Lemma pack_rows_code (K2 : nat) : forall W : matrix,
  length W = (2 * K2)%nat ->
  let groups := chunks K2 2 (map (map to_int8) W) in
  map2 (map2 Z.lor)
    (map (map (fun x => Z.land x 15)) (map (fun grp => nth 0 grp []) groups))
    (map (map (fun y => to_int8 (Z.shiftl y 4)))
       (map (fun grp => nth 1 grp []) groups)) =
  map (map to_int8) (pack_spec W).
Proof.
  induction K2 as [|K2 IH]; intros W HW.
  - destruct W; [reflexivity|discriminate].
  - destruct W as [|e0 [|e1 rest]]; simpl in HW; try lia.
    cbn [map chunks firstn skipn nth map2 pack_spec].
    rewrite pack_row_code. f_equal. apply IH. lia.
Qed.

Lemma pack_2xint4_code (W : matrix) (K2 N : nat) :
  length W = (2 * K2)%nat -> Forall (fun row => length row = N) W ->
  pack_2xint4 W = inr (map (map to_int8) (pack_spec W)).
Proof.
  intros HW Hrows.
  destruct W as [|e0 W'] eqn:EW; [reflexivity|]. rewrite <- EW in *.
  assert (HN : shape1 W = N).
  { subst W. simpl. now inversion Hrows. }
  assert (HK : (shape0 W / 2 = K2)%nat).
  { unfold shape0. rewrite HW, Nat.mul_comm. apply Nat.div_mul. lia. }
  assert (H8 : Forall (fun r => length r = N) (map (map to_int8) W)).
  { apply Forall_map. eapply Forall_impl; [|exact Hrows].
    intros r Hr. now rewrite length_map. }
  unfold pack_2xint4, reshape3. rewrite HN, HK.
  rewrite (length_concat_rows N) by assumption.
  rewrite length_map, HW.
  replace (2 * K2 * N =? K2 * 2 * N)%nat with true
    by (symmetry; apply Nat.eqb_eq; lia).
  cbn [bind ret].
  replace (K2 * 2)%nat with (length (map (map to_int8) W))
    by (rewrite length_map; lia).
  rewrite chunks_concat by assumption.
  cbn [permute_102 seq map nth]. unfold ret.
  f_equal. now apply pack_rows_code.
Qed.
(** A text that starts with the letters PK, and one that does not. *)
Lemma X18_witness :
  isBinary [x50; x4b; x20; x69; x73] "/w/NOTES" = true
  /\ isBinary [x4f; x4b; x20; x69; x73] "/w/NOTES" = false.
Proof.
  split.
  - rewrite (X18_printable_content_by_signature
               [x50; x4b; x20; x69; x73] "/w/NOTES"
               ltac:(split; reflexivity) eq_refl).
    reflexivity.
  - rewrite (X18_printable_content_by_signature
               [x4f; x4b; x20; x69; x73] "/w/NOTES"
               ltac:(split; reflexivity) eq_refl).
    reflexivity.
Defined.

End ClassifierMore.

(* ------------------------------------------------------------------ *)
(** ** Relative ages *)
(* ------------------------------------------------------------------ *)

Section RelativeAges.
Local Open Scope Z_scope.

(** X19: the relative age printed for a record is decided by its age in
    milliseconds: [just now] below one minute (and for instants in the
    future), whole minutes below one hour, whole hours below one day,
    whole days below one week, whole weeks from then on; and
    [formatDateTime] ends with the same text between its markers. *)
Theorem X19_relative_age_buckets :
  forall (w : World) (t : Z),
    let age := now w - t in
    (age < 60000 -> getRelativeTime w t = "just now")
    /\ (60000 <= age < 3600000 ->
        getRelativeTime w t = JsDate.showZ (age / 60000) ++ "m ago")
    /\ (3600000 <= age < 86400000 ->
        getRelativeTime w t = JsDate.showZ (age / 3600000) ++ "h ago")
    /\ (86400000 <= age < 604800000 ->
        getRelativeTime w t = JsDate.showZ (age / 86400000) ++ "d ago")
    /\ (604800000 <= age ->
        getRelativeTime w t = JsDate.showZ (age / 86400000 / 7) ++ "w ago")
    /\ formatDateTime w t
       = JsDate.localeDateShort (tzOffsetMinutes w) t ++ " "
         ++ JsDate.localeTimeMinutes (tzOffsetMinutes w) t
         ++ " >>(" ++ getRelativeTime w t ++ ")<<".
Proof.
  intros w t age. unfold getRelativeTime. fold age.
  assert (Hm : forall k, 60000 * k <= age -> k <= age / 60000)
    by (intros; apply Z.div_le_lower_bound; lia).
  assert (Hm' : forall k, age < 60000 * k -> age / 60000 < k)
    by (intros; apply Z.div_lt_upper_bound; lia).
  assert (Hh : forall k, 3600000 * k <= age -> k <= age / 3600000)
    by (intros; apply Z.div_le_lower_bound; lia).
  assert (Hh' : forall k, age < 3600000 * k -> age / 3600000 < k)
    by (intros; apply Z.div_lt_upper_bound; lia).
  assert (Hd : forall k, 86400000 * k <= age -> k <= age / 86400000)
    by (intros; apply Z.div_le_lower_bound; lia).
  assert (Hd' : forall k, age < 86400000 * k -> age / 86400000 < k)
    by (intros; apply Z.div_lt_upper_bound; lia).
  repeat split.
  - intros H. specialize (Hm' 1 ltac:(lia)).
    apply Z.ltb_lt in Hm'. now rewrite Hm'.
  - intros [H1 H2]. specialize (Hm 1 ltac:(lia)). specialize (Hm' 60 ltac:(lia)).
    apply Z.ltb_ge in Hm. apply Z.ltb_lt in Hm'. now rewrite Hm, Hm'.
  - intros [H1 H2]. specialize (Hm 60 ltac:(lia)).
    specialize (Hh' 24 ltac:(lia)).
    assert (G1 : (age / 60000 <? 1) = false) by (apply Z.ltb_ge; lia).
    apply Z.ltb_ge in Hm. apply Z.ltb_lt in Hh'. now rewrite G1, Hm, Hh'.
  - intros [H1 H2]. specialize (Hm 60 ltac:(lia)).
    specialize (Hh 24 ltac:(lia)). specialize (Hd' 7 ltac:(lia)).
    assert (G1 : (age / 60000 <? 1) = false) by (apply Z.ltb_ge; lia).
    apply Z.ltb_ge in Hm, Hh. apply Z.ltb_lt in Hd'.
    now rewrite G1, Hm, Hh, Hd'.
  - intros H1. specialize (Hm 60 ltac:(lia)).
    specialize (Hh 24 ltac:(lia)). specialize (Hd 7 ltac:(lia)).
    assert (G1 : (age / 60000 <? 1) = false) by (apply Z.ltb_ge; lia).
    apply Z.ltb_ge in Hm, Hh, Hd. now rewrite G1, Hm, Hh, Hd.
Qed.

(** Ages of 59 minutes 59 seconds, of one hour, and of one week. *)
Lemma X19_witness :
  getRelativeTime Samples.failing 1793625725124 = "59m ago"
  /\ getRelativeTime Samples.failing 1793625725123 = "1h ago"
  /\ getRelativeTime Samples.failing 1793024525123 = "1w ago".
Proof.
  split; [|split].
  - rewrite (proj1 (proj2 (X19_relative_age_buckets Samples.failing
                             1793625725124)));
      [reflexivity|simpl; lia].
  - rewrite (proj1 (proj2 (proj2 (X19_relative_age_buckets Samples.failing
                                    1793625725123))));
      [reflexivity|simpl; lia].
  - rewrite (proj1 (proj2 (proj2 (proj2 (proj2
               (X19_relative_age_buckets Samples.failing 1793024525123))))));
      [reflexivity|simpl; lia].
Defined.

End RelativeAges.

(* ------------------------------------------------------------------ *)
(** ** Ignore patterns: every glob line compiles *)
(* ------------------------------------------------------------------ *)

Section GlobCompiles.
Import Ignore.

Lemma str_app_assoc (a b c : string) : (a ++ b) ++ c = a ++ (b ++ c).
Proof. induction a as [|x a IH]; simpl; [reflexivity|now rewrite IH]. Qed.

Lemma str_app_nil_r (a : string) : a ++ "" = a.
Proof. induction a as [|x a IH]; simpl; [reflexivity|now rewrite IH]. Qed.

Lemma str_length_app (a b : string) :
  String.length (a ++ b) = (String.length a + String.length b)%nat.
Proof. induction a as [|x a IH]; simpl; [reflexivity|now rewrite IH]. Qed.

Lemma special_cases (c : ascii) :
  isSpecial c = true ->
  Ascii.eqb c "*"%char = false /\ Ascii.eqb c "?"%char = false
  /\ Ascii.eqb c "s"%char = false /\ isAlnum c = false.
Proof.
  unfold isSpecial, regexSpecials. simpl. intros H.
  repeat match type of H with
         | (Ascii.eqb ?a ?b || _)%bool = true =>
             destruct (Ascii.eqb_spec a b) as [E|_];
             [rewrite E; repeat split; reflexivity|simpl in H]
         end.
  discriminate H.
Qed.

Lemma plain_cases (c : ascii) :
  isSpecial c = false ->
  Ascii.eqb c "."%char = false /\ Ascii.eqb c "+"%char = false
  /\ Ascii.eqb c "^"%char = false /\ Ascii.eqb c "$"%char = false
  /\ Ascii.eqb c "{"%char = false /\ Ascii.eqb c "}"%char = false
  /\ Ascii.eqb c "("%char = false /\ Ascii.eqb c ")"%char = false
  /\ Ascii.eqb c "|"%char = false /\ Ascii.eqb c "["%char = false
  /\ Ascii.eqb c "]"%char = false /\ Ascii.eqb c "\"%char = false.
Proof.
  unfold isSpecial, regexSpecials. simpl. intros H.
  repeat (apply orb_false_iff in H as [? H]).
  repeat split; assumption.
Qed.

Lemma replaceEach_app (f : ascii -> option string) (a b : string) :
  replaceEach f (a ++ b) = replaceEach f a ++ replaceEach f b.
Proof.
  induction a as [|c a IH]; simpl; [reflexivity|].
  destruct (f c); rewrite IH; [|reflexivity].
  now rewrite str_app_assoc.
Qed.

Lemma image_app (a b : string) : image (a ++ b) = image a ++ image b.
Proof. unfold image. now rewrite !replaceEach_app. Qed.

Lemma image_char (c : ascii) : image (String c "") = imageChar c.
Proof.
  unfold image, imageChar. simpl replaceEach at 3.
  unfold escapeSpecial. fold (isSpecial c).
  destruct (isSpecial c) eqn:Hs.
  - destruct (special_cases c Hs) as (H1 & H2 & _).
    simpl. unfold starToAny. rewrite H1. simpl.
    unfold questionToDot. rewrite H2. reflexivity.
  - simpl. unfold starToAny. destruct (Ascii.eqb c "*"); [reflexivity|].
    simpl. unfold questionToDot. destruct (Ascii.eqb c "?"); reflexivity.
Qed.

Lemma image_cons (c : ascii) (p : string) :
  image (String c p) = imageChar c ++ image p.
Proof.
  change (String c p) with (String c "" ++ p).
  now rewrite image_app, image_char.
Qed.

Lemma image_length (p : string) :
  (String.length p <= String.length (image p))%nat.
Proof.
  induction p as [|c p IH]; [simpl; lia|].
  rewrite image_cons, str_length_app. simpl String.length.
  assert (1 <= String.length (imageChar c))%nat; [|lia].
  unfold imageChar.
  destruct (isSpecial c); [simpl; lia|].
  destruct (Ascii.eqb c "*"); [simpl; lia|].
  destruct (Ascii.eqb c "?"); simpl; lia.
Qed.

Lemma quantified_plain (cs : cset) (s : string) :
  startsQuantifier s = false -> quantified cs s = (RSet cs, s).
Proof.
  destruct s as [|q s]; [reflexivity|]. simpl. intros H.
  apply orb_false_iff in H as [H _].
  apply orb_false_iff in H as [H _].
  apply orb_false_iff in H as [H1 H2].
  now rewrite H1, H2.
Qed.

Lemma image_noquant (p tailS : string) :
  startsQuantifier tailS = false ->
  startsQuantifier (image p ++ tailS) = false.
Proof.
  intros Ht. destruct p as [|c p]; [exact Ht|].
  rewrite image_cons, str_app_assoc. unfold imageChar.
  destruct (isSpecial c) eqn:Hs; [reflexivity|].
  destruct (Ascii.eqb c "*") eqn:H1; [reflexivity|].
  destruct (Ascii.eqb c "?") eqn:H2; [reflexivity|].
  destruct (plain_cases c Hs) as (_ & Hp & _ & _ & Hb & _).
  simpl. now rewrite H1, Hp, H2, Hb.
Qed.

(** One step of the parser, spelled out. *)
Lemma parseSeq_escape (f : nat) (e : ascii) (rest : string) :
  parseSeq (S f) (String "\"%char (String e rest))
  = if Ascii.eqb e "s"%char then
      let '(t, rest') := quantified (CClass [ISpace]) rest in
      match parseSeq f rest' with
      | Some (r, rest'') => Some (RSeq t r, rest'')
      | None => None
      end
    else if isAlnum e then None
    else
      let '(t, rest') := quantified (CLit e) rest in
      match parseSeq f rest' with
      | Some (r, rest'') => Some (RSeq t r, rest'')
      | None => None
      end.
Proof. reflexivity. Qed.

Lemma parseSeq_dot (f : nat) (s' : string) :
  parseSeq (S f) (String "."%char s')
  = let '(t, rest') := quantified CAny s' in
    match parseSeq f rest' with
    | Some (r, rest'') => Some (RSeq t r, rest'')
    | None => None
    end.
Proof. reflexivity. Qed.

Lemma parseSeq_plain (f : nat) (c : ascii) (s' : string) :
  isSpecial c = false ->
  Ascii.eqb c "*"%char = false ->
  Ascii.eqb c "?"%char = false ->
  parseSeq (S f) (String c s')
  = let '(t, rest') := quantified (CLit c) s' in
    match parseSeq f rest' with
    | Some (r, rest'') => Some (RSeq t r, rest'')
    | None => None
    end.
Proof.
  intros Hs H1 H2.
  destruct (plain_cases c Hs)
    as (Hdot & Hplus & Hcaret & Hdollar & Hlb & Hrb & Hlp & Hrp & Hbar
        & Hlk & Hrk & Hbs).
  cbn [parseSeq]. rewrite Hbar, Hrp, Hcaret, Hdollar, Hlp, Hlk, Hbs, Hdot.
  cbn [orb]. unfold startsQuantifier. rewrite H1, Hplus, H2, Hlb, Hrk, Hrb.
  reflexivity.
Qed.

Lemma parseSeq_caret (f : nat) (s' : string) :
  parseSeq (S f) (String "^"%char s')
  = match parseSeq f s' with
    | Some (r, rest') => Some (RSeq RBol r, rest')
    | None => None
    end.
Proof. reflexivity. Qed.

Lemma parseSeq_group (f : nat) (s' : string) :
  parseSeq (S f) (String "("%char s')
  = match parseDisj f s' with
    | Some (g, String d rest) =>
        if Ascii.eqb d ")"%char && negb (startsQuantifier rest)
        then match parseSeq f rest with
             | Some (r, rest') => Some (RSeq g r, rest')
             | None => None
             end
        else None
    | _ => None
    end.
Proof. reflexivity. Qed.

Lemma parseDisj_S (f : nat) (s : string) :
  parseDisj (S f) s
  = match parseSeq f s with
    | Some (r, String c s') =>
        if Ascii.eqb c "|"%char then
          match parseDisj f s' with
          | Some (r2, rest) => Some (RAlt r r2, rest)
          | None => None
          end
        else Some (r, String c s')
    | other => other
    end.
Proof. reflexivity. Qed.

(** The body of a glob line is read back term by term. *)
Lemma parse_image (p : string) :
  forall (fuel : nat) (tailS : string),
    (String.length p <= fuel)%nat ->
    startsQuantifier tailS = false ->
    parseSeq fuel (image p ++ tailS)
    = match parseSeq (fuel - String.length p) tailS with
      | Some (r, rest) => Some (bodyAst p r, rest)
      | None => None
      end.
Proof.
  induction p as [|c p IH]; intros fuel tailS Hlen Ht.
  - simpl. rewrite Nat.sub_0_r.
    destruct (parseSeq fuel tailS) as [[r rest]|]; reflexivity.
  - destruct fuel as [|f]; [simpl in Hlen; lia|].
    simpl in Hlen. assert (Hf : (String.length p <= f)%nat) by lia.
    rewrite image_cons, str_app_assoc.
    pose proof (image_noquant p tailS Ht) as Hq.
    specialize (IH f tailS Hf Ht).
    change (S f - String.length (String c p))%nat
      with (f - String.length p)%nat.
    unfold imageChar. cbn [bodyAst]. unfold termOf.
    destruct (isSpecial c) eqn:Hs.
    + destruct (special_cases c Hs) as (_ & _ & H3 & H4).
      cbn [append]. rewrite parseSeq_escape, H3, H4.
      rewrite quantified_plain by exact Hq. rewrite IH.
      destruct (parseSeq (f - String.length p) tailS) as [[r rest]|];
        reflexivity.
    + destruct (Ascii.eqb c "*") eqn:H1.
      * cbn [append]. rewrite parseSeq_dot. cbn [quantified].
        simpl Ascii.eqb. cbv iota. rewrite IH.
        destruct (parseSeq (f - String.length p) tailS) as [[r rest]|];
          reflexivity.
      * destruct (Ascii.eqb c "?") eqn:H2.
        -- cbn [append]. rewrite parseSeq_dot.
           rewrite quantified_plain by exact Hq. rewrite IH.
           destruct (parseSeq (f - String.length p) tailS) as [[r rest]|];
             reflexivity.
        -- cbn [append]. rewrite parseSeq_plain by assumption.
           rewrite quantified_plain by exact Hq. rewrite IH.
           destruct (parseSeq (f - String.length p) tailS) as [[r rest]|];
             reflexivity.
Qed.

Lemma parse_group_anywhere (b : nat) (rest : string) :
  (5 <= b)%nat ->
  parseDisj b ("^|[/\\])" ++ rest) = Some (anywhereRe, ")" ++ rest).
Proof.
  intros H. do 5 (destruct b as [|b]; [lia|]). reflexivity.
Qed.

- [Task details]:
Copy the lines that hold the word "Hdollar". Take them from the records above.

- [Solved exercise]:
    as (Hdot & Hplus & Hcaret & Hdollar & Hlb & Hrb & Hlp & Hrp & Hbar
  cbn [parseSeq]. rewrite Hbar, Hrp, Hcaret, Hdollar, Hlp, Hlk, Hbs, Hdot.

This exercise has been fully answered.